The influential hypothesis that humans imitate from birth – and that this capacity is foundational to social cognition – is currently being challenged from several angles

Individual differences in neonatal ‘imitation' fail to predict early social cognitive behaviour. Jonathan Redshaw  Mark Nielsen  Virginia Slaughter  Siobhan Kennedy‐Costantini  Janine Oostenbroek  Jessica Crimston  Thomas Suddendorf. Developemental Science, August 1 2019, https://doi.org/10.1111/desc.12892 

Abstract: The influential hypothesis that humans imitate from birth – and that this capacity is foundational to social cognition – is currently being challenged from several angles.

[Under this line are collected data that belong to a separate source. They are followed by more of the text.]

(* ===== verification/Executor.v ===== *)
(** * The worker's application of operator commands:
    [maais/orchestration/operator_control.py]

    A transaction holds the experiments with the ledger, the controls, the
    commands and the audit log; what the executor uses of the other
    repositories (paper execution, market data, incidents, platform) is an
    interface.  A transaction that raises changes nothing.  [now k] is the
    [k]-th reading of the clock by the executor; other processes do not run
    between its transactions, except where a lemma starts from any state. *)

From Stdlib Require Import ZArith Lia List Bool String Ascii.
From stdpp Require Import base decidable list strings gmap.
From S2P Require Import Prelude PyDecimal Domain Json MarketEvents Frames EventLog Manifest Canonical Orders Positions Account Exits Records Incidents Recovery Commands Ledger Experiments AuditLog Controls Operators.

Local Open Scope Z_scope.

(** ** Flatten plans *)

Record FlattenTrigger : Type := {
  ft_symbol : string;
  ft_position_id : UUID;
  ft_exit_plan_id : UUID;
  ft_mark_event_id : string;
  ft_mark_observed_at : datetime;
  ft_mark_price : dec;
  ft_eligible_after : datetime
}.

Definition FlattenTrigger_post_init (t : FlattenTrigger) : result FlattenTrigger :=
  do* raise_if (empty (ft_symbol t) || empty (ft_mark_event_id t)) (ValueError "flatten trigger identity is required") ;;
  do* raise_if ((ft_position_id t =? 0) || (ft_exit_plan_id t =? 0)) (ValueError "flatten trigger position identities cannot be nil") ;;
  do* require_utc (ft_mark_observed_at t) "flatten mark_observed_at" ;;
  do* require_utc (ft_eligible_after t) "flatten eligible_after" ;;
  do* raise_if (dt_leb (ft_eligible_after t) (ft_mark_observed_at t))
        (ValueError "flatten liquidity eligibility must follow the causal mark") ;;
  do* raise_if (ft_mark_price t <=? dzero)%dec (ValueError "flatten mark price must be positive and finite") ;;
  Ok t.

Record FlattenPlan : Type := {
  fp_command_id : UUID;
  fp_source_account : AccountState;
  fp_executions : list PaperExecutionRecord;
  fp_planned_at : datetime;
  fp_triggers : list FlattenTrigger
}.

Definition open_positions (a : AccountState) : Z :=
  Z.of_nat (length (List.filter (fun p => negb (is_flat p)) (dict_values (ac_positions a)))).
Definition flat_account (a : AccountState) : bool := forallb is_flat (dict_values (ac_positions a)).

(** One execution of the plan on the account before it. *)
Definition plan_step (account : AccountState) (trigger : FlattenTrigger) (execution : PaperExecutionRecord) : result AccountState :=
  do* validate execution ;;
  let* next := of_option (ValueError "flatten execution requires an account result") (pe_account execution) in
  do* raise_if (negb (po_experiment_id (pe_order execution) =? ac_experiment_id account))
        (ValueError "flatten execution belongs to another experiment") ;;
  do* raise_if (negb (bool_decide (po_symbol (pe_order execution) = ft_symbol trigger)) ||
                match pe_exit_plan execution with
                | None => true
                | Some plan => negb (ep_plan_id plan =? ft_exit_plan_id trigger) || negb (ep_position_id plan =? ft_position_id trigger)
                end) (ValueError "flatten trigger and execution identities differ") ;;
  do* raise_if (negb (ac_version next =? ac_version account + 1))
        (ValueError "flatten execution account versions are not contiguous") ;;
  Ok next.

Fixpoint plan_run (account : AccountState) (pairs : list (FlattenTrigger * PaperExecutionRecord)) : result AccountState :=
  match pairs with
  | [] => Ok account
  | (trigger, execution) :: pairs' => let* next := plan_step account trigger execution in plan_run next pairs'
  end.

Definition FlattenPlan_post_init (p : FlattenPlan) : result FlattenPlan :=
  do* raise_if (fp_command_id p =? 0) (ValueError "flatten plan command identity cannot be nil") ;;
  do* require_utc (fp_planned_at p) "flatten planned_at" ;;
  do* raise_if (negb (length (fp_triggers p) =? length (fp_executions p))%nat) (ValueError "flatten triggers and executions must align") ;;
  let* account := plan_run (fp_source_account p) (combine (fp_triggers p) (fp_executions p)) in
  do* raise_if (negb (flat_account account)) (ValueError "flatten plan must close every open position") ;;
  Ok p.

(** ** Equality of accounts: decimals by value, mappings by key *)

Definition same_time (a b : option datetime) : bool :=
  match a, b with Some x, Some y => dt_eqb x y | None, None => true | _, _ => false end.

Definition same_lot (a b : PositionLot) : bool :=
  (lot_id a =? lot_id b) && (lot_opening_fill_id a =? lot_opening_fill_id b) && dt_eqb (lot_opened_at a) (lot_opened_at b) &&
  (lot_entry_price a =? lot_entry_price b)%dec && (lot_original_quantity a =? lot_original_quantity b)%dec &&
  (lot_remaining_quantity a =? lot_remaining_quantity b)%dec && (lot_opening_fee a =? lot_opening_fee b)%dec &&
  (lot_remaining_opening_fee a =? lot_remaining_opening_fee b)%dec && (lot_funding a =? lot_funding b)%dec.

Definition same_position (a b : PositionState) : bool :=
  (ps_position_id a =? ps_position_id b) && (ps_experiment_id a =? ps_experiment_id b) && String.eqb (ps_symbol a) (ps_symbol b) &&
  bool_decide (ps_side a = ps_side b) && (ps_mark_price a =? ps_mark_price b)%dec && (ps_average_entry a =? ps_average_entry b)%dec &&
  (ps_realized_pnl a =? ps_realized_pnl b)%dec && (ps_fees a =? ps_fees b)%dec && (ps_funding a =? ps_funding b)%dec &&
  list_eqb same_lot (ps_lots a) (ps_lots b) && same_time (ps_opened_at a) (ps_opened_at b) && same_time (ps_closed_at a) (ps_closed_at b) &&
  (ps_version a =? ps_version b).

Most prominently, the largest and most comprehensive longitudinal study of neonatal imitation to date failed to find evidence that neonates copied any of nine actions at any of four time points (Oostenbroek et al., 2016). The authors of an alternative and statistically liberal post‐hoc analysis of these same data (Meltzoff et al., 2017), however, concluded that the infants actually did imitate one of the nine actions: tongue protrusion. In line with the original intentions of this longitudinal study, we here report on whether individual differences in neonatal ‘imitation' predict later‐developing social cognitive behaviours. We measured a variety of social cognitive behaviours in a subset of the original sample of infants (N = 71) during the first 18 months: object‐directed imitation, joint attention, synchronous imitation, and mirror self‐recognition. Results show that, even using the liberal operationalisation, individual scores for neonatal ‘imitation' of tongue protrusion failed to predict any of the later‐developing social cognitive behaviours. The average Spearman correlation was close to zero, mean rs = .027, 95% CI [‐.020, .075], with all Bonferroni adjusted p values > .999. These results run counter to Meltzoff et al.'s rebuttal, and to the existence of a “like me” mechanism that is foundational to human social cognition.